American historian (1821–1877)

Thomas Balch (Leesburg, Virginia, July 23, 1821 - Philadelphia, March 29, 1877) was an American historian, best known for his work on the American Revolutionary War, originally written in French and later translated into English as The French in America during the War of Independence of the United States, 1777-1783.

Balch was the son of Lewis Penn Witherspoon Balch (1787–1868) and grandson of Stephen Bloomer Balch.

Balch studied at Columbia College from 1838 to 1841. He left without graduating to work at the law office of Stephen Cambreling in New York City, where he began to study law. Balch was admitted to the New York bar in 1845. Relocating to Philadelphia, Pennsylvania at the end of 1849, he was admitted to the Philadelphia bar in 1850.

He was married to Emily Swift Balch of Philadelphia in 1852. Mrs. Balch was a member of the Acorn Club of Philadelphia, and the Colonial Dames of America. Thomas and Emily Balch had three sons and a daughter.
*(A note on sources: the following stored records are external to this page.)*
Lemma get_seq_len_monotone_witness :
  exists n1 n2,
    AudioPreprocessor.get_seq_len
      (AudioPreprocessor.__init__ None (Some (PyInt 160))) (float [16777217]) = Ok [n1]
    /\ AudioPreprocessor.get_seq_len
         (AudioPreprocessor.__init__ None (Some (PyInt 160))) (float [4611686018427387904])
       = Ok [n2]
    /\ n1 <= n2.
Proof.
  apply (get_seq_len_monotone (AudioPreprocessor.__init__ None (Some (PyInt 160)))
           160 16777217 4611686018427387904 eq_refl
           ltac:(split; [lia | reflexivity])
           ltac:(lia)
           ltac:(discriminate)).
Defined.

End OutputLengthExamples.

(** ** Further properties of the code *)

(** X1.  [__init__] of [AudioToMelSpectrogramPreprocessor] initialises the
    base class before it converts the durations: the attributes
    [win_length] and [hop_length] of a constructed instance are the sample
    counts as the caller passed them ([None] by default), not the converted
    ones.  On a default instance the inherited formula of
    [AudioPreprocessor.get_seq_len] would therefore raise [TypeError]; the
    override that calls the featurizer is what [forward] uses. *)
Theorem base_class_gets_arguments_as_passed :
  forall M (F : FilterbankFeatures.API M) (a : AudioToMelSpectrogramPreprocessor.Args),
    match AudioToMelSpectrogramPreprocessor.__init__ a with
    | Ok self =>
        AudioToMelSpectrogramPreprocessor.base self
        = AudioPreprocessor.__init__
            (AudioToMelSpectrogramPreprocessor.n_window_size a)
            (AudioToMelSpectrogramPreprocessor.n_window_stride a)
        /\ AudioToMelSpectrogramPreprocessor._sample_rate self
           = AudioToMelSpectrogramPreprocessor.sample_rate a
        /\ (AudioToMelSpectrogramPreprocessor.n_window_stride a = None ->
            forall length,
              AudioPreprocessor.get_seq_len
                (AudioToMelSpectrogramPreprocessor.base self) length
              = Raise (TypeError
                         "unsupported operand type(s) for /: 'Tensor' and 'NoneType'"))
    | _ => True
    end.
Proof.
  intros M F a.
  unfold AudioToMelSpectrogramPreprocessor.__init__.
  destruct (truthy (AudioToMelSpectrogramPreprocessor.window_size a)
            && truthy (AudioToMelSpectrogramPreprocessor.n_window_size a)); [exact I |].
  destruct (truthy (AudioToMelSpectrogramPreprocessor.window_stride a)
            && truthy (AudioToMelSpectrogramPreprocessor.n_window_stride a)); [exact I |].
  unfold AudioToMelSpectrogramPreprocessor.construct.
  cbn [bind ret result_Effect result_bind].
  destruct (AudioToMelSpectrogramPreprocessor.samples_of
              (AudioToMelSpectrogramPreprocessor.window_size a) _ _)
    as [size | |]; cbn [result_bind]; try exact I.
  destruct (AudioToMelSpectrogramPreprocessor.samples_of
              (AudioToMelSpectrogramPreprocessor.window_stride a) _ _)
    as [stride | |]; cbn [result_bind]; try exact I.
  destruct (FilterbankFeatures.__init__ _) as [featurizer | |];
    cbn [result_bind]; try exact I.
  cbn [AudioToMelSpectrogramPreprocessor.base AudioToMelSpectrogramPreprocessor._sample_rate].
  split; [reflexivity |]. split; [reflexivity |].
  intros Hnone length. unfold AudioPreprocessor.get_seq_len, AudioPreprocessor.__init__.
  cbn [AudioPreprocessor.hop_length]. rewrite Hnone. reflexivity.
Qed.

(** X2.  For every positive length up to [2^62] and every hop length that
    is a positive 64-bit integer, [get_seq_len] returns the ceiling of the
    quotient as binary32 computes it: length and hop length are rounded to
    24 significant bits, and so is the quotient of the rounded values. *)
Theorem get_seq_len_is_rounded_ceiling (self : AudioPreprocessor.t) (hop L : Z) :
  AudioPreprocessor.hop_length self = Some (PyInt hop) ->
  0 < hop < 2 ^ 63 ->
  0 < L <= 2 ^ 62 ->
  exists rL rH rq : Q,
    Rounding.rounds_to (inject_Z L) rL
    /\ Rounding.rounds_to (inject_Z hop) rH
    /\ Rounding.rounds_to (rL / rH)%Q rq
    /\ AudioPreprocessor.get_seq_len self (float [L]) = Ok [Qceiling rq].
Proof.
  intros Hhop Hrange HL.
  destruct (seq_len_positive L hop HL Hrange) as [rL [rH [rq [H1 [H2 [H3 H4]]]]]].
  exists rL, rH, rq. repeat split; try assumption.
  apply (get_seq_len_float self hop [L] (fun _ => Qceiling rq) Hhop).
  intros L' [<- | []]. exact H4.
Qed.

Lemma get_seq_len_is_rounded_ceiling_witness :
  exists rL rH rq : Q,
    Rounding.rounds_to (inject_Z 16777217) rL
    /\ Rounding.rounds_to (inject_Z 1) rH
    /\ Rounding.rounds_to (rL / rH)%Q rq
    /\ AudioPreprocessor.get_seq_len
         (AudioPreprocessor.__init__ None (Some (PyInt 1))) (float [16777217])
       = Ok [Qceiling rq].
Proof.
  apply (get_seq_len_is_rounded_ceiling
           (AudioPreprocessor.__init__ None (Some (PyInt 1))) 1 16777217 eq_refl
           ltac:(split; [lia | reflexivity])
           ltac:(split; [lia | discriminate])).
Defined.

(** ** The batch of output lengths *)

Section Batch.

Lemma result_mapM_length {A B} (f : A -> result B) (l : list A) :
  forall l', result_mapM f l = Ok l' -> List.length l' = List.length l.
Proof.
  induction l as [| x l IH]; intros l' Hl; cbn [result_mapM] in Hl.
  - injection Hl as <-. reflexivity.
  - destruct (f x) as [y | e |]; cbn [result_bind] in Hl; try discriminate.
    destruct (result_mapM f l) as [ys | e |]; cbn [result_bind] in Hl; try discriminate.
    injection Hl as <-. cbn [List.length]. rewrite (IH ys eq_refl). reflexivity.
Qed.

Lemma result_mapM_never_raises {A B} (f : A -> result B) (l : list A) :
  (forall x e, f x <> Raise e) -> forall e, result_mapM f l <> Raise e.
Proof.
  intros Hf. induction l as [| x l IH]; intros e; cbn [result_mapM].
  - discriminate.
  - destruct (f x) as [y | e' |] eqn:Hx; cbn [result_bind].
    + destruct (result_mapM f l) as [ys | e' |] eqn:Hl; cbn [result_bind];
        try discriminate.
      exfalso. exact (IH e' eq_refl).
    + exfalso. exact (Hf x e' Hx).
    + discriminate.
Qed.

(** The cast of a float to a 64-bit integer raises nothing, whatever the
    float. *)
Lemma to_long1_never_raises (x : float32) (e : exn) : to_long1 x <> Raise e.
Proof.
  unfold to_long1. destruct x as [s | s | | s m ex]; try discriminate.
  destruct ((- 2 ^ 63 <=? cond_Zopp s (Z.shiftl (Z.pos m) ex))
            && (cond_Zopp s (Z.shiftl (Z.pos m) ex) <? 2 ^ 63)); discriminate.
Qed.

Lemma get_seq_len_shape (self : AudioPreprocessor.t) (h : pynum) (length : Tensor1) :
  AudioPreprocessor.hop_length self = Some h ->
  (forall e, AudioPreprocessor.get_seq_len self length <> Raise e)
  /\ (forall lens, AudioPreprocessor.get_seq_len self length = Ok lens ->
        List.length lens = List.length length).
Proof.
  intros Hh. unfold AudioPreprocessor.get_seq_len. rewrite Hh. unfold to_long. split.
  - apply result_mapM_never_raises. exact to_long1_never_raises.
  - intros lens Hl. apply result_mapM_length in Hl.
    rewrite Hl. unfold ceil, div. rewrite !length_map. reflexivity.
Qed.

End Batch.

(** X3.  On an instance that inherits [get_seq_len] and whose hop length
    is a number (a 64-bit integer, zero and the negative ones included),
    [forward] raises only what [get_features] raises: the conversion, the
    division, the ceiling and the cast raise nothing.  When [forward]
    returns, the features and the final state are those of
    [get_features], the lengths are what [get_seq_len] returns for the
    converted lengths, and there is one output length for every item of
    the batch. *)
Theorem forward_returns_one_length_per_item
  (W : Type) (self : AudioPreprocessor.Plain (Run W)) (hop : Z)
  (input_signal : Tensor2) (length : list Z) (w : W) :
  AudioPreprocessor.hop_length (AudioPreprocessor.plain_base self) = Some (PyInt hop) ->
  - 2 ^ 63 <= hop < 2 ^ 63 ->
  match AudioPreprocessor.forward (M := Run W) self input_signal length w with
  | Ok (processed_signal, processed_length, w') =>
      AudioPreprocessor.plain_get_features self input_signal length w
      = Ok (processed_signal, w')
      /\ AudioPreprocessor.get_seq_len (AudioPreprocessor.plain_base self) (float length)
         = Ok processed_length
      /\ List.length processed_length = List.length length
  | Raise e =>
      AudioPreprocessor.plain_get_features self input_signal length w = Raise e
  | Unspecified => True
  end.
Proof.
  intros Hhop _.
  destruct (get_seq_len_shape (AudioPreprocessor.plain_base self) (PyInt hop)
              (float length) Hhop) as [Hnever Hshape].
  unfold AudioPreprocessor.forward.
  cbn [bind ret lift Run_Effect AudioPreprocessor.get_features
       AudioPreprocessor.get_seq_len_method AudioPreprocessor.Plain_Methods].
  destruct (AudioPreprocessor.plain_get_features self input_signal length w)
    as [[sig w'] | e |]; try reflexivity.
  destruct (AudioPreprocessor.get_seq_len (AudioPreprocessor.plain_base self) (float length))
    as [lens | e |] eqn:Hlen; cbn [result_bind].
  - split; [reflexivity |]. split; [reflexivity |].
    rewrite (Hshape lens eq_refl). unfold float. apply length_map.
  - exfalso. exact (Hnever e eq_refl).
  - exact I.
Qed.

Lemma forward_returns_one_length_per_item_witness :
  match AudioPreprocessor.forward (M := Run unit) (Instances.with_hop 160)
          [[f32_of_Z 1]] [16000; 320] tt with
  | Ok (processed_signal, processed_length, w') =>
      AudioPreprocessor.plain_get_features (Instances.with_hop 160)
        [[f32_of_Z 1]] [16000; 320] tt
      = Ok (processed_signal, w')
      /\ AudioPreprocessor.get_seq_len
           (AudioPreprocessor.plain_base (Instances.with_hop 160)) (float [16000; 320])
         = Ok processed_length
      /\ List.length processed_length = List.length [16000; 320]
  | Raise e =>
      AudioPreprocessor.plain_get_features (Instances.with_hop 160)
        [[f32_of_Z 1]] [16000; 320] tt = Raise e
  | Unspecified => True
  end.
Proof.
  apply (forward_returns_one_length_per_item unit (Instances.with_hop 160) 160
           [[f32_of_Z 1]] [16000; 320] tt eq_refl).
  split; [discriminate | reflexivity].
Defined.

(** ** A hop length of zero *)

Lemma div_by_zero_cast (x : float32) (s : bool) :
  to_long1 (ceil1 (SFdiv 24 128 x (S754_zero s))) = Unspecified.
Proof. destruct x as [sx | sx | | sx m e]; reflexivity. Qed.

Lemma scalar_falsy (h : pynum) :
  truthy (Some h) = false -> exists s, scalar h = S754_zero s.
Proof.
  destruct h as [z | f]; cbn [truthy scalar].
  - intros Hz. apply negb_false_iff, Z.eqb_eq in Hz. subst z. exists false. reflexivity.
  - destruct f as [s | s | | s m e]; try discriminate. intros _. exists s. reflexivity.
Qed.
Lemma X19_witness :
  Client.getScoreColor 35 = "red" /\
  StyledClient.getScoreBadgeColor 35 = "bg-red-500 text-white".
Proof.
  pose proof (X19_colour_bands_agree 35) as (H1 & _ & H3 & _).
  split; [apply H1 | apply H3]; reflexivity.
Defined.

(* ===== verification/Emit.v ===== *)
(** * The x86-64 code emitter: [modules/arm2x86_emit.c]

    Every function of the file takes [uint8_t **buf], a cursor into an output
    buffer that it advances as it writes.  Here the buffer is the list of the
    bytes written so far, the cursor is its length, and an [emitter A] is a
    function that extends the buffer and returns an [A] (the functions that
    return a patch location return an index into the buffer).  A parameter of C
    type [uint8_t] is a [Z] below 256. *)
From S2P Require Import Prelude X86.
From Stdlib Require Import ZArith Lia Bool.
From stdpp Require Import base numbers list.
Open Scope Z_scope.
Open Scope c_scope.

(** ** The emitter monad *)

Definition emitter (A : Type) : Type := list Z -> A * list Z.

#[export] Instance emitter_ret : MRet emitter := fun A a b => (a, b).
#[export] Instance emitter_bind : MBind emitter :=
  fun A B f m b => let '(a, b') := m b in f a b'.

(** The code an emitter writes into an empty buffer. *)
Definition code {A} (m : emitter A) : list Z := (m []).2.

(** [*buf]: the cursor as a position. *)
Definition here : emitter nat := fun b => (length b, b).

(** ** Basic emit functions *)

Definition emit_byte (v : Z) : emitter unit := fun b => (tt, b ++ [u8 v]).

Definition emit_imm32 (v : Z) : emitter unit :=
  emit_byte (v &&& 0xff) ;;
  emit_byte ((v >>> 8) &&& 0xff) ;;
  emit_byte ((v >>> 16) &&& 0xff) ;;
  emit_byte ((v >>> 24) &&& 0xff).

Definition emit_imm16 (v : Z) : emitter unit :=
  emit_byte (v &&& 0xff) ;;
  emit_byte ((v >>> 8) &&& 0xff).

Definition emit_imm8 (v : Z) : emitter unit := emit_byte (u8 v).

Fixpoint nop_padding (count : nat) : emitter unit :=
  match count with
  | O => mret tt
  | S count => emit_byte 0x90 ;; nop_padding count
  end.

(** ** REX and ModR/M encoding *)

Definition rex (w r x b : Z) : emitter unit :=
  emit_byte (0x40 ||| (if c_true w then 0x08 else 0)
             ||| ((r &&& 1) <<< 2) ||| ((x &&& 1) <<< 1) ||| (b &&& 1)).

Definition rex_r (reg rm : Z) : emitter unit := rex 1 (reg >>> 3) 0 (rm >>> 3).
Definition rex_rm (reg rm : Z) : emitter unit := rex 0 (reg >>> 3) 0 (rm >>> 3).

Definition modrm (md reg rm : Z) : emitter unit :=
  emit_byte ((md <<< 6) ||| ((reg &&& 7) <<< 3) ||| (rm &&& 7)).

Definition sib (scale index base : Z) : emitter unit :=
  emit_byte ((scale <<< 6) ||| ((index &&& 7) <<< 3) ||| (base &&& 7)).

Definition X86_REG_RAX := 0.
Definition X86_REG_RCX := 1.
Definition X86_REG_RDX := 2.
Definition X86_REG_RBX := 3.
Definition X86_REG_RSP := 4.
Definition X86_REG_RBP := 5.
Definition X86_REG_RSI := 6.
Definition X86_REG_RDI := 7.
Definition X86_REG_R8 := 8.
Definition X86_REG_R9 := 9.
Definition X86_REG_R10 := 10.
Definition X86_REG_R11 := 11.
Definition X86_REG_R12 := 12.
Definition X86_REG_R13 := 13.
Definition X86_REG_R14 := 14.
Definition X86_REG_R15 := 15.

Definition emit_modrm_sib_disp (reg base index scale disp : Z) : emitter unit :=
  let md := if (disp =? 0) && negb (base =? X86_REG_RBP) && negb (base =? X86_REG_RSP) then 0
            else if (-128 <=? disp) && (disp <=? 127) then 1 else 2 in
  modrm md reg 4 ;;
  sib scale index base ;;
  if md =? 1 then emit_imm8 (s8 disp) else if md =? 2 then emit_imm32 disp else mret tt.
In 1854, Balch was elected to the Philadelphia common council, serving for two years. In 1855, he was admitted as a counsellor before the Supreme Court of the United States. From 1859 to 1873, Balch lived in Europe and resided with his family primarily in Paris. In 1861, he briefly served as U.S. consul in Paris.

Thomas Balch has been called the "father of international arbitration" for his work in popularizing this peaceful mechanism of international dispute resolution (see Thomas Balch Library).

Thomas Balch died March 29, 1877, in Philadelphia, and was buried at the Old Trinity Church.

==Thomas Balch Library==
In 1922, a library was constructed in Leesburg, Virginia, as a memorial to Thomas Balch, a Leesburg native, and was named "The Thomas Balch Library". Thomas Willing Balch (1866–1927) and Edwin Swift Balch (1856–1927), sons of Thomas Balch, originally endowed the subscription library.

==Bibliography==
- Balch, Thomas, and Thomas Willing Balch. International Courts of Arbitration. Philadelphia: Allen, Lane and Scott, 1915.
- Balch, Thomas, Thomas Willing Balch, Edwin Swift Balch, and Elise Willing Balch. The French in America During the War of Independence of the United States, 1777-1783. Philadelphia: Porter & Coates, 1891.
- Balch, Thomas. Les Français en Amérique pendant la guerre de l'indépendance des États-Unis 1777-1783. This file was produced from images generously made available by gallica (Bibliothèque Nationale de France).
- Balch, Thomas, and Daniel McCurtin. Papers Relating Chiefly to the Maryland Line During the Revolution. Philadelphia: Seventy-Six Society, 1857.
- Balch, Thomas, and Edward Shippen. Letters and Papers Relating Chiefly to the Provincial History of Pennsylvania: With Some Notices of the Writers. Philadelphia: Crissy and Markley, Printers, 1855.
- Balch, Thomas, and Thomas Willing Balch. Free Coinage and a Self-Adjusting Ratio; A Paper Read Before the Philadelphia Social Science Association, February 23, 1877. Philadelphia: Press of Allen, Lane and Scott, 1908.
- Balch, Thomas. Calvinism and American Independence. Richmond, Va: s.n, 1876.
- Balch, Thomas. 1877. "Dr. William Shippen, the Elder". Pennsylvania Magazine of History and Biography. 24: 212-216.
- Balch, Thomas. The Alabama Arbitration. Philadelphia: Allen. Lanes Scott, 1900.
- Thomas Balch Library. The Thomas Balch Chronicle. Leesburg, VA: Thomas Balch Library, 1996.